MXene‐Based Composites: Synthesis and Applications in Rechargeable Batteries and Supercapacitors

• Published in: Advanced materials interfaces Vol. 6; no. 8
• Main Authors: Yang, Jian, Bao, Weizhai, Jaumaux, Pauline, Zhang, Songtao, Wang, Chengyin, Wang, Guoxiu
• Format: Journal Article
• Language: English
• Published: Weinheim John Wiley & Sons, Inc 01.04.2019
• Subjects: Batteries; Carbon nitride; Composite materials; Electrochemical analysis; Electrode materials; Hydrofluoric acid; Lithium; lithium‐ion batteries; Metal carbides; MXenes; MXene‐based composites; Rechargeable batteries; sodium‐ion batteries; Supercapacitors; Synthesis; Transition metals
• ISSN: 2196-7350; 2196-7350
• DOI: 10.1002/admi.201802004

The family of 2D transition metal carbides, nitrides, and carbonitrides (collectively called MXenes) is rapidly studied since the initial synthesis of Ti3C2Tx (MXene). The surface of MXenes etched by hydrofluoric acid has hydrophilic groups (F, OH, and O), which leads the surface to be negatively charged. Consequently, the negatively charged surface can facilitate the compounding of MXenes with other positively charged materials and prevent MXenes from aggregating with some negatively charged substances, thus promoting the formation of a stable dispersion. The MXene‐based composites have better electrochemical performance than both precursors due to synergistic effects.
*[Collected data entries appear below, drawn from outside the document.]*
(** [BBox.from_tuple]: the field bounds and the two order validators;
    [None] is the [ValidationError]. *)
Definition BBox_from_tuple (t : Q * Q * Q * Q) : option BBox :=
  let '(lon0, lat0, lon1, lat1) := t in
  if Py.leb (-180) lon0 && Py.leb lon0 180
     && Py.leb (-90) lat0 && Py.leb lat0 90
     && Py.leb (-180) lon1 && Py.leb lon1 180
     && Py.leb (-90) lat1 && Py.leb lat1 90
     && negb (Py.ltb lon1 lon0) && negb (Py.ltb lat1 lat0)
  then Some (mkBBox lon0 lat0 lon1 lat1)
  else None.

Record Dossier := mkDossier {
  d_region : option string;
  d_bbox : BBox;
  analysis_period_start : Z;
  analysis_period_end : Z;
  d_hansen : option HansenStats;
  gfw_glad : list GLADAlert;
  gfw_radd : list RADDAlert;
  firms : list FireEvent;
  d_sentinel : option SentinelEvidence;
  nearby_infra : list InfrastructureNode;
  d_suspects : list Company;
  d_sentiment : option CombinedSentiment;
  evidence_chain : list EvidenceChain;
  confidence_score : Q;
  source_errors : list SourceError;
  coverage_notes : list CoverageNote
}.

(** Truthiness of an [Optional[str]]. *)
Definition truthy_opt_str (o : option string) : bool :=
  match o with
  | Some s => Py.truthy_str s
  | None => false
  end.

(** [utils.create_source_error] *)
Definition create_source_error (source : string) (exception : PyException)
    (retryable : bool) : SourceError :=
  mkSourceError source (exc_class exception)
    (String.substring 0 500 (exc_str exception)) retryable.

(** [utils.validate_bbox] for a 4-tuple. *)
Definition validate_bbox (bbox : Q * Q * Q * Q) : bool * option Py.fstring :=
  let '(lon0, lat0, lon1, lat1) := bbox in
  if negb (Py.leb (-180) lon0 && Py.leb lon0 180)
     || negb (Py.leb (-180) lon1 && Py.leb lon1 180)
  then (false, Some (Py.FString "Longitude must be between -180 and 180" []))
  else if negb (Py.leb (-90) lat0 && Py.leb lat0 90)
          || negb (Py.leb (-90) lat1 && Py.leb lat1 90)
  then (false, Some (Py.FString "Latitude must be between -90 and 90" []))
  else if Py.gtb lon0 lon1
  then (false, Some (Py.FString "min_lon must be <= max_lon" []))
  else if Py.gtb lat0 lat1
  then (false, Some (Py.FString "min_lat must be <= max_lat" []))
  else
    let area := (lon1 - lon0) * (lat1 - lat0) in
    if Py.gtb area 1000
    then (false,
          Some (Py.FString "BBox area too large ({:.1f} sq degrees). Max is 1000."
                  [Py.VFloat area]))
    else if Py.ltb area 0.0001
    then (false,
          Some (Py.FString "BBox area too small. Minimum is 0.0001 sq degrees." []))
    else (true, None).

(** [str.lower()] and [str.replace(" ", "_")] on ASCII text. *)
Definition ascii_lower (c : ascii) : ascii :=
  let n := nat_of_ascii c in
  if (65 <=? n)%nat && (n <=? 90)%nat then ascii_of_nat (n + 32) else c.

Fixpoint str_lower (s : string) : string :=
  match s with
  | EmptyString => EmptyString
  | String c rest => String (ascii_lower c) (str_lower rest)
  end.

Fixpoint replace_space (s : string) : string :=
  match s with
  | EmptyString => EmptyString
  | String c rest =>
      String (if Ascii.eqb c " "%char then "_"%char else c) (replace_space rest)
  end.

(** [str.strip()] on ASCII text: [str.isspace] holds for the codes 9 to
    13 and 28 to 32. *)
Definition is_space (c : ascii) : bool :=
  let n := nat_of_ascii c in
  ((9 <=? n)%nat && (n <=? 13)%nat) || ((28 <=? n)%nat && (n <=? 32)%nat).

Fixpoint lstrip (s : string) : string :=
  match s with
  | EmptyString => EmptyString
  | String c rest => if is_space c then lstrip rest else s
  end.

Fixpoint rstrip (s : string) : string :=
  match s with
  | EmptyString => EmptyString
  | String c rest =>
      match rstrip rest with
      | EmptyString => if is_space c then EmptyString else String c EmptyString
      | kept => String c kept
      end
  end.

Definition strip (s : string) : string := rstrip (lstrip s).

(** Field constraints of the models built in Phase 3. *)
Definition EvidenceLink_valid (l : EvidenceLink) : bool :=
  Py.leb 0 (weight l) && Py.leb (weight l) 1.

Definition EvidenceChain_valid (c : EvidenceChain) : bool :=
  forallb EvidenceLink_valid (links c) && Py.leb 0 (total_weight c).

Definition confidence_score_valid (q : Q) : bool :=
  Py.leb 0 q && Py.leb q 100.

(** Handling of one entry of the Phase-1 gather (Hansen, FIRMS, Sentinel
    and infrastructure share this shape); returns the [data] entry and the
    extended error list. *)
Definition process_result {A : Type} (source : string)
    (result : Gathered (FetchResult A)) (source_errors : list SourceError)
    : option A * list SourceError :=
  match result with
  | Exc e => (None, source_errors ++ [create_source_error source e true])
  | Ret r =>
      if truthy_opt_str (r_error r) then
        (None,
         source_errors ++
         [mkSourceError source "FetchError" (default "" (r_error r)) true])
      else (r_data r, source_errors)
  end.

(** Handling of the GLAD and RADD entries, which may be skipped. *)
Definition process_alert_result {A : Type} (source : string)
    (result : Gathered (FetchResult A))
    (source_errors : list SourceError) (coverage_notes : list CoverageNote)
    : option A * list SourceError * list CoverageNote :=
  match result with
  | Exc e =>
      (None, source_errors ++ [create_source_error source e true], coverage_notes)
  | Ret r =>
      if r_skipped r then
        (None, source_errors,
         coverage_notes ++ [mkCoverageNote source "skipped" (r_skip_reason r)])
      else if truthy_opt_str (r_error r) then
        (None,
         source_errors ++
         [mkSourceError source "FetchError" (default "" (r_error r)) true],
         coverage_notes)
      else (r_data r, source_errors, coverage_notes)
  end.

(** The closure [extract_result] of [fetch_all_sentiment]. *)
Definition extract_result (errors : list SourceError)
    (result : Gathered SentimentFetch) (source_name : string)
    : option SentimentScore * list SourceError :=
  match result with
  | Exc e =>
      (None,
       errors ++ [mkSourceError source_name (exc_class e) (exc_str e) false])
  | Ret r =>
      let errors :=
        match s_source_error r with
        | Some se => errors ++ [se]
        | None => errors
        end in
      let errors :=
        if truthy_opt_str (s_error r) && negb (bool_decide (is_Some (s_data r)))
        then errors ++
             [mkSourceError source_name "FetchError" (default "" (s_error r)) true]
        else errors in
      (s_data r, errors)
  end.

(** [social_voice.fetch_all_sentiment]; the left case is the
    [ValidationError] of the [CombinedSentiment] constructor. *)
Definition fetch_all_sentiment (env : Collaborators)
    : PyException + (CombinedSentiment * list SourceError) :=
  let errors : list SourceError := [] in
  let '(google, errors) :=
    extract_result errors (fetch_google_news_sentiment env) "google_news" in
  let '(gdelt, errors) :=
    extract_result errors (fetch_gdelt_sentiment env) "gdelt" in
  let '(reddit, errors) :=
    extract_result errors (fetch_reddit_sentiment env) "reddit" in
  let combined := compute_combined_sentiment google gdelt reddit in
  if CombinedSentiment_valid combined then inr (combined, errors)
  else inl (mkException "ValidationError" "validation error for CombinedSentiment").

Section Orchestrator.

Variable haversine_distance : Q -> Q -> Q -> Q -> Q.
Variable cos_deg : Q -> Q.

(** [utils.parse_bbox_string]; [None] is its [ValueError]. *)
Variable parse_bbox_string : string -> option (Q * Q * Q * Q).

(** [datetime.fromisoformat]; [None] is its [ValueError]. *)
Variable fromisoformat : string -> option Z.

(** The clock read of [datetime.utcnow()] that sets the default period. *)
Variable utcnow : Z.

(** [rapidfuzz.fuzz.ratio] *)
Variable fuzz_ratio : string -> string -> Q.

(** [list(company_names)]: the order in which Python iterates over the
    set into which the given names were inserted. *)
Variable set_list : list string -> list string.

(** *** Company enrichment ([suspect_profiler.py]) *)

(** A [Company] built inside the [try] block of [enrich_company], as the
    [data] and [error] entries of the dictionary returned: the bound on
    [match_score] can fail the constructor, and the handler
    [except Exception] turns that into an error value. *)
Definition company_or_error (name : string) (match_score : Q)
    : option Company * option string :=
  if Py.leb 0 match_score && Py.leb match_score 100
  then (Some (mkCompany name), None)
  else (None, Some "validation error for Company").

(** The loop of [enrich_company] over the records of the answer. *)
Fixpoint best_match_loop (name : string) (records : list GleifRecord)
    (best_match : option GleifRecord) (best_score : Q)
    : option GleifRecord * Q :=
  match records with
  | [] => (best_match, best_score)
  | record :: rest =>
      let legal := default "" (legal_name record) in
      let score := fuzz_ratio (str_lower name) (str_lower legal) in
      if Py.gtb score best_score
      then best_match_loop name rest (Some record) score
      else best_match_loop name rest best_match best_score
  end.

(** [enrich_company]: the [data] and [error] entries of the dictionary it
    returns.  Every exception of the registry call and of the reading of
    its answer is caught. *)
Definition enrich_company (env : Collaborators) (name : string)
    : option Company * option string :=
  if negb (Py.truthy_str name)
     || (Z.of_nat (String.length (strip name)) <? 2)%Z
  then (None, Some "Invalid company name")
  else
    match search_gleif env name with
    | Exc e => (None, Some (exc_str e))
    | Ret records =>
        if negb (nonempty records) then company_or_error name 0
        else
          let '(best_match, best_score) :=
            best_match_loop name records None 0 in
          match best_match with
          | Some record =>
              if Py.leb 60 best_score
              then company_or_error (default name (legal_name record))
                     best_score
              else company_or_error name best_score
          | None => company_or_error name best_score
          end
    end.

(** The names [enrich_infrastructure_companies] adds to its set, in the
    order of the additions: for each node its name, its operator and its
    company, when they are not empty. *)
Definition company_names_of (infrastructure : list InfrastructureNode)
    : list string :=
  flat_map
    (fun node =>
       let operator := tags node !! "operator" in
       let company := tags node !! "company" in
       (if truthy_opt_str (node_name node)
        then [default "" (node_name node)] else [])
       ++ (if truthy_opt_str operator then [default "" operator] else [])
       ++ (if truthy_opt_str company then [default "" company] else []))
    infrastructure.

(** [enrich_infrastructure_companies]: at most ten of the names are looked
    up, and only the lookups that gave a [Company] are kept. *)
Definition enrich_infrastructure_companies (env : Collaborators)
    (infrastructure : list InfrastructureNode) : list Company :=
  let company_names := company_names_of infrastructure in
  if negb (nonempty company_names) then []
  else
    let results :=
      map (fun name => (enrich_company env name).1)
        (firstn 10 (set_list company_names)) in
    flat_map (fun result => match result with
                            | Some company => [company]
                            | None => []
                            end) results.

Definition resolve_bbox (region bbox_str : option string)
    : HTTPException + (Q * Q * Q * Q) :=
  if truthy_opt_str region then
    let region_lower := replace_space (str_lower (default "" region)) in
    match dict_get GLOBAL_REGIONS region_lower with
    | None =>
        inl (mkHTTPException 400
               (Py.FString "Unknown region: {}. Available: {}"
                  [Py.VStr (default "" region)]))
    | Some cfg => inr (region_bbox cfg)
    end
  else if truthy_opt_str bbox_str then
    match parse_bbox_string (default "" bbox_str) with
    | None => inl (mkHTTPException 400 (Py.FString "{}" []))
    | Some bbox =>
        let '(valid, error) := validate_bbox bbox in
        if negb valid then
          inl (mkHTTPException 400 (default (Py.FString "" []) error))
        else inr bbox
    end
  else
    inl (mkHTTPException 400
           (Py.FString "Either 'region' or 'bbox' parameter required" [])).

(** The handler [except Exception as e: raise HTTPException(500, str(e))]. *)
Definition unhandled (msg : string) : HTTPException :=
  mkHTTPException 500 (Py.FString msg []).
This review elaborates and discusses the development of MXene‐based composites. It is aimed to summarize the various methods of fabricating MXene‐based composites. The applications of MXene‐based composites in batteries and supercapacitors are presented along with analysis of their excellent electrochemical performances. Finally, the authors propose the approach for further enhancing the electrochemical performances of MXene‐based composite electrode materials. After the discussion of synthesis methods, structures, and properties of MXenes, different kinds of MXene‐based composites are introduced. Thereafter, the article focuses on their synthesis methods and applications in batteries and supercapacitors. Furthermore, the ways to improve the electrochemical performance of MXene‐based composites are also analyzed. Finally, some suggestions for improving the electrochemical performance of MXenes are proposed.